WHAT THIS TASK INVOLVES - All the data below should be printed again without a single difference.

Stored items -
────────

(** A [PreparedEvaluation] together with the store it records in. *)
Class PreparedWorld (P : Type) := {
  not_prepared : P;
  present : P → bool;
  prepared_frame : P → N;
  prepared_faulted : P → bool;
  prepared_grantedEffects : P → list EvaluationEffectAddress;
  prepared_adapters : P → list (option nat);
  prepared_manifest : IntentTime → stm (BoundedEvaluationStore * P) LuaManifestResult;
  prepared_deliver : nat → IntentTime → stm (BoundedEvaluationStore * P) unit;
  prepared_run_frame : IntentTime → stm (BoundedEvaluationStore * P) FrameResult;
  prepared_last_result : P → res (option LuaExecutionResult);
  prepared_intents : P → res (list IntentId);
  prepared_snapshot : string → string → stm (BoundedEvaluationStore * P) (option LuaValue)
}.

Section Case.
Context {P : Type} `{PreparedWorld P}.
Abbreviation Host := (BoundedEvaluationStore * P)%type.

Record EvaluationCase := MkCase {
  testcase_name : string;
  testcase_inputs : value;
  frameTimes : list IntentTime;
  testcase_timing : FeedbackTiming;
  testcase_adapters : list AdapterBehavior;
  prepare : option (EvaluationPreparation → stm BoundedEvaluationStore P);
  input : option (EvaluationFrameContext → stm Host unit);
  expect : option (EvaluationFrameContext → stm Host EvaluationAssertion)
}.

Record EvaluationSuite := MkSuite {
  suite_id : EvaluationFixtureId;
  suite_cases : list EvaluationCase
}.

(** Calling an empty [std::function] *)
Definition bad_function_call {S A} : stm S A := sthrow runtime_error "bad_function_call".

Record EvaluationRun := MkRun {
  run_suite : EvaluationSuite;
  run_source : string;
  run_grants : list LuaScopeGrant;
  run_scope : LuaCapabilityManifest;
  run_limits : AuthoringLimits
}.

Record EvaluationOutcome := MkOutcome {
  outcome_status : EvaluationStatus.status;
  outcome_cases : list EvaluationCaseResult;
  outcome_trace : list EvaluationTraceEntry;
  storeBytes : N
}.
Definition new_EvaluationOutcome : EvaluationOutcome :=
  MkOutcome EvaluationStatus.HostError [] [] 0.

(** ** [class CaseExecution] *)

Record CaseExecution := MkExecution {
  host : Host;
  result : EvaluationCaseResult;
  recordsSeen : nat;
  lastFrame : option FrameResult;
  lastLifecycle : option LuaExecutionResult;
  frameRecords : list EventRecord;
  grantedEffects : gmap (string * string) ComponentAccessMode
}.
Implicit Types x : CaseExecution.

────────

ANSWER SECTION -
(** A [PreparedEvaluation] together with the store it records in. *)
Class PreparedWorld (P : Type) := {
  not_prepared : P;
  present : P → bool;
  prepared_frame : P → N;
  prepared_faulted : P → bool;
  prepared_grantedEffects : P → list EvaluationEffectAddress;
  prepared_adapters : P → list (option nat);
  prepared_manifest : IntentTime → stm (BoundedEvaluationStore * P) LuaManifestResult;
  prepared_deliver : nat → IntentTime → stm (BoundedEvaluationStore * P) unit;
  prepared_run_frame : IntentTime → stm (BoundedEvaluationStore * P) FrameResult;
  prepared_last_result : P → res (option LuaExecutionResult);
  prepared_intents : P → res (list IntentId);
  prepared_snapshot : string → string → stm (BoundedEvaluationStore * P) (option LuaValue)
}.

Section Case.
Context {P : Type} `{PreparedWorld P}.
Abbreviation Host := (BoundedEvaluationStore * P)%type.

Record EvaluationCase := MkCase {
  testcase_name : string;
  testcase_inputs : value;
  frameTimes : list IntentTime;
  testcase_timing : FeedbackTiming;
  testcase_adapters : list AdapterBehavior;
  prepare : option (EvaluationPreparation → stm BoundedEvaluationStore P);
  input : option (EvaluationFrameContext → stm Host unit);
  expect : option (EvaluationFrameContext → stm Host EvaluationAssertion)
}.

Record EvaluationSuite := MkSuite {
  suite_id : EvaluationFixtureId;
  suite_cases : list EvaluationCase
}.

(** Calling an empty [std::function] *)
Definition bad_function_call {S A} : stm S A := sthrow runtime_error "bad_function_call".

Record EvaluationRun := MkRun {
  run_suite : EvaluationSuite;
  run_source : string;
  run_grants : list LuaScopeGrant;
  run_scope : LuaCapabilityManifest;
  run_limits : AuthoringLimits
}.

Record EvaluationOutcome := MkOutcome {
  outcome_status : EvaluationStatus.status;
  outcome_cases : list EvaluationCaseResult;
  outcome_trace : list EvaluationTraceEntry;
  storeBytes : N
}.
Definition new_EvaluationOutcome : EvaluationOutcome :=
  MkOutcome EvaluationStatus.HostError [] [] 0.

(** ** [class CaseExecution] *)

Record CaseExecution := MkExecution {
  host : Host;
  result : EvaluationCaseResult;
  recordsSeen : nat;
  lastFrame : option FrameResult;
  lastLifecycle : option LuaExecutionResult;
  frameRecords : list EventRecord;
  grantedEffects : gmap (string * string) ComponentAccessMode
}.
Implicit Types x : CaseExecution.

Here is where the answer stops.